Tuesday, January 17, 2012

Introducing MBG



Hi!  My name is Mary Beth Genet, so my initials are MBG.  'Beth' is short for 'Elizabeth', my mother's name.  'Genet' is pronounced: /juh-NAY/.  I was born in California in 1954.  Both my parents lived to be very old.  My father died when he was 97 years old, and my mother when she was almost 95.  They had 3 sons, and then 11 years after the youngest son was born, surprise!  They had a daughter, me!

My oldest brother was a journalist.  He was an editor for the magazine Christianity Today, getting news about churches and Christians from all over the world.  He helped publish Christian literature in Lebanon for many years.  Now he is retired and lives near Chicago. He plays traditional Christian music, like hymns, on the piano.  He has three children and 9 grandchildren.


My middle brother, Russell, is a scientist and a professor.  He loves to teach about astronomy (the study of the stars), and to help students publish papers about observing variable stars (stars that change their brightness in a cycle).  He also loves building unique telescopes, and sold his business of building automatic telescopes to his oldest son. He plays classical music on his organ. He lives in central California.  He has 5 children and 8 or 9 grandchildren.  (I have a hard time keeping track of them all.)

My youngest brother is an artist and a truck driver.  He loves to paint pictures, play jazz music on his electric piano, and travel.  He lives near Oklahoma City, has 2 children, and 5 or 6 grandchildren. 

The one thing all 4 of us children have in common is that we all enjoy photography, and are pretty good at taking pictures.              

By the time I was 4 years old, my father and all 3 of my brothers were gone from home, so most of my childhood I lived with just my mother.  We lived in a small town in southern California.  My mother had to work, so I started going to a preschool when I was 2 1/2 years old, and went to a private Christian elementary school.

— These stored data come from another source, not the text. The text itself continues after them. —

(** The copyright year turns over exactly at local midnight on the first
    of January: loaded at the first millisecond of year [y] (local time,
    in any time zone) the footer shows [y]; loaded one millisecond
    earlier it shows [y - 1]. *)
Theorem copyright_year_turns_at_local_new_year (y tza : Z) :
  copyright_of (config (Date.mk (Date.TimeFromYear y - tza) tza))
    = "Copyright © " ++ ToString y ++ " BrewKits. Built with Docusaurus."
  /\ copyright_of (config (Date.mk (Date.TimeFromYear y - tza - 1) tza))
    = "Copyright © " ++ ToString (y - 1)
        ++ " BrewKits. Built with Docusaurus.".
Proof.
  split.
  - apply copyright_line. unfold Date.getFullYear, Date.LocalTime. simpl.
    apply YearFromTime_within.
    pose proof (TimeFromYear_next y). lia.
  - apply copyright_line. unfold Date.getFullYear, Date.LocalTime. simpl.
    apply YearFromTime_within.
    pose proof (TimeFromYear_next (y - 1)) as Hprev.
    replace (y - 1 + 1)%Z with y in * by lia. lia.
Qed.

(** The copyright year never runs backwards: of two loads, the one whose
    local clock is later shows a year at least as late. *)
Theorem copyright_year_never_decreases (d1 d2 : Date.t)
  (Hlater : (Date.LocalTime d1 <= Date.LocalTime d2)%Z) :
  exists y1 y2 : Z,
    copyright_of (config d1)
      = "Copyright © " ++ ToString y1 ++ " BrewKits. Built with Docusaurus."
    /\ copyright_of (config d2)
      = "Copyright © " ++ ToString y2 ++ " BrewKits. Built with Docusaurus."
    /\ (y1 <= y2)%Z.
Proof.
  exists (Date.getFullYear d1), (Date.getFullYear d2).
  split; [apply copyright_line; reflexivity |].
  split; [apply copyright_line; reflexivity |].
  unfold Date.getFullYear. apply YearFromTime_monotone. exact Hlater.
Qed.

(** A load in Honolulu (UTC-10) at 01:00 UTC on 1 January 2024, where it
    is still the afternoon of 31 December, and a load in Tokyo (UTC+9) ten
    hours earlier, at local midnight of the new year: the local clocks
    order them Honolulu first, and the years follow the local clocks. *)
Lemma copyright_year_never_decreases_witness :
  exists y1 y2 : Z,
    copyright_of (config (Date.mk (first_ms_of_2024 + 3600000) (-36000000)))
      = "Copyright © " ++ ToString y1 ++ " BrewKits. Built with Docusaurus."
    /\ copyright_of (config (Date.mk (first_ms_of_2024 - 32400000) 32400000))
      = "Copyright © " ++ ToString y2 ++ " BrewKits. Built with Docusaurus."
    /\ (y1 <= y2)%Z.
Proof.
  apply (copyright_year_never_decreases
           (Date.mk (first_ms_of_2024 + 3600000) (-36000000))
           (Date.mk (first_ms_of_2024 - 32400000) 32400000)).
  vm_compute. discriminate.
Defined.

(* ================================================================== *)
(** * More on markup and the components *)
(* ================================================================== *)

Lemma descendants_self (n : Node) : In n (descendants n).
Proof.
  destruct n; simpl; left; reflexivity.
Qed.

Lemma descendants_child (ty : ElementType) (ps : list (string * PropValue))
  (cs : list Node) (c x : Node) :
  In c cs -> In x (descendants c) -> In x (descendants (Element ty ps cs)).
Proof.
  intros Hc Hx. simpl. right.
  apply in_flat_map. exists c. split; assumption.
Qed.


Section ComponentComposition.

Variable Store : Type.
Variables features_css coffee_css index_css : CssModule.

(** [Feature], on any props: the column spans four grid units, gives the
    icon component [role="img"] and the module's [featureSvg] class, and
    its text is the title followed by the description and nothing else,
    an empty title included; the store is left as found. *)
Theorem Feature_renders_title_then_description
  (props : FeatureItem.t) (ctx : DocusaurusContext) (st : Store) :
  string_prop "className" (markup (Feature Store features_css props) ctx st)
    = Some "col col--4"
  /\ In (Element (FeatureItem.Svg props)
           [ ("className", PStr (features_css "featureSvg"));
             ("role", PStr "img") ] [])
        (descendants (markup (Feature Store features_css props) ctx st))
  /\ texts (markup (Feature Store features_css props) ctx st)
     = FeatureItem.title props :: texts (FeatureItem.description props)
  /\ textContent (markup (Feature Store features_css props) ctx st)
     = FeatureItem.title props ++ textContent (FeatureItem.description props)
  /\ store_after (Feature Store features_css props) ctx st = st.
Proof.
  unfold markup, store_after, Feature, ret. simpl.
  split; [reflexivity |].
  split; [right; right; left; reflexivity |].
  split; [rewrite !app_nil_r; reflexivity |].
  split; reflexivity.
Qed.

(** [Home] around any support widget: the widget is run once, on the
    store [Home] was given, and what it leaves is what [Home] leaves; the
    page's text is the header's, the feature row's, the two lines of the
    support section and the widget's, in that order; header, feature row
    and widget markup are all part of the page. *)
Theorem HomeWith_embeds_its_parts
  (widget : Render Store Node) (ctx : DocusaurusContext) (st : Store) :
  store_after (HomeWith Store features_css index_css widget) ctx st
    = store_after widget ctx st
  /\ texts (markup (HomeWith Store features_css index_css widget) ctx st)
     = (texts (markup (HomepageHeader Store index_css) ctx st)
        ++ texts (markup (HomepageFeatures Store features_css) ctx st)
        ++ [ "Support Our Work";
             "If you find our libraries useful, consider buying us a coffee to support continued development!" ]
        ++ texts (markup widget ctx st))%list
  /\ In (markup (HomepageHeader Store index_css) ctx st)
        (descendants
           (markup (HomeWith Store features_css index_css widget) ctx st))
  /\ In (markup (HomepageFeatures Store features_css) ctx st)
        (descendants
           (markup (HomeWith Store features_css index_css widget) ctx st))
  /\ In (markup widget ctx st)
        (descendants
           (markup (HomeWith Store features_css index_css widget) ctx st)).
Proof.
  unfold markup, store_after, HomeWith, HomepageHeader, HomepageFeatures,
    Feature, bind, useDocusaurusContext, ret.
  simpl. destruct (widget ctx st) as [n st'] eqn:Ew. simpl.
  split; [reflexivity |].
  split; [rewrite !app_nil_r; reflexivity |].
  split; [right; left; reflexivity |].
  split.
  - repeat (first [ left; reflexivity | right ]).
  - repeat (first [ left; reflexivity | right ]).
    repeat (apply in_or_app; left).
    apply descendants_self.
Qed.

When I was 12 years old, I went to San Francisco to visit my youngest brother and his new wife.  When I came home, our house was up for sale!  After it sold, we moved to Lima, New York, and then Kenya, East Africa!  We even lived for a short time in a mud house with a tin roof, and had a monkey for a pet.  One time safari ants ate our chickens, another time a leapard purred under my mother's window at night, and once I got chased by a mother hippo.  It was often exciting and interesting, but the difficult part of living in Africa was having to go to school far away - too far to live at home.  For all 4 years of high school, I had to live at the Rift Valley Academy for 3 months at a time, then 1 month at home.  It took a whole day driving on very bad roads to get to school or to get home.  My favorite subjects were foreign languages (Latin, French and Swahili), and social sciences.  My least favorite subject was any boring math, like accounting.

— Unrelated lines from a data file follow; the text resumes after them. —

Lemma X13_witness :
  canAllow userPermissions
    ([("moduleA", Rules.Build None (Some ["read"]) None None)] ++
     [("moduleB", Rules.Build None (Some ["write"]) None None)])
  = (let* ok := canAllow userPermissions
                  [("moduleA", Rules.Build None (Some ["read"]) None None)] in
     if ok
     then canAllow userPermissions
            [("moduleB", Rules.Build None (Some ["write"]) None None)]
     else ret false).
Proof.
  apply (X13_canAllow_of_disjoint_parts userPermissions
           [("moduleA", Rules.Build None (Some ["read"]) None None)]
           [("moduleB", Rules.Build None (Some ["write"]) None None)]).
  - intros key Hin Hin'. apply list_elem_of_In in Hin. apply list_elem_of_In in Hin'.
    simpl in Hin, Hin'. destruct Hin as [<- | []]. destruct Hin' as [Heq | []].
    discriminate Heq.
  - intros Hin. apply list_elem_of_In in Hin. simpl in Hin.
    destruct Hin as [Heq | [Heq | []]]; discriminate Heq.
Defined.



Lemma bind_verdict (m : Run bool) :
  (let* ok := m in if ok then ret true else ret false) = m.
Proof.
  rewrite <- (bind_ret_r m) at 2. apply bind_ext. by intros [] _.
Qed.

(** X15. The aggregator on a single rule is the matcher on that rule with
    the label as its module, when the label is not the empty string: the two
    exported functions make the same run. *)
Theorem X15_canAllow_of_one_rule `{Engine} (p : Permissions) (key : string) (r : Rules.t) :
  key <> "" ->
  canAllow p [(key, r)] =
  checkPermissions p
    (Rules.Build (Some key) (Rules.abilities r) (Rules.checks r) (Rules.target r)).
Proof.
  intros Hkey.
  rewrite canAllow_is_conjunction.
  - simpl. unfold effective_rule; simpl. rewrite String.eqb_refl.
    apply bind_verdict.
  - simpl. intros Hin. apply list_elem_of_In in Hin. simpl in Hin.
    destruct Hin as [Heq | []]. by apply Hkey.
Qed.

After growing up in both California and Africa, I am what they call a 'Third Culture Kid', because I do not completely fit in with either Americans, or Africans, but fit in more with others who have grown up in more than one culture.  As an adult, I went back to Kenya to teach a few American missionary children in western Kenya so they did not have to go to bording school.  Much later in life, I went to Deagu, South Korea for 8 years, to teach in the English Language and Literature Department at Keimyung University.  I was so surprised to find that the culture was this delightful combination of a few Western ways of thinking, but more like the Eastern ways of thinking I had become comfortable with in East Africa.


After 8 years in Korea, I returned to Seattle in 2003.  Since then I have been involved with international students in different ways: a house manager of a house full of international students near the UW, an assistant for a homestay agency, the Homestay Coordinator for Edmonds Community College, tutoring students in English, and teaching English in short term programs.  As you can see, I really do like international students!
I also like the ocean, mountains, chatting with friends, reading, traveling, hiking, and playing the piano (Contemporary Christian Music (CCM), other worship music and classical music).  I hope to learn how to paint pictures.

Sorry this introduction is so long.  But if you made it to the end, I hope you enjoyed reading it all!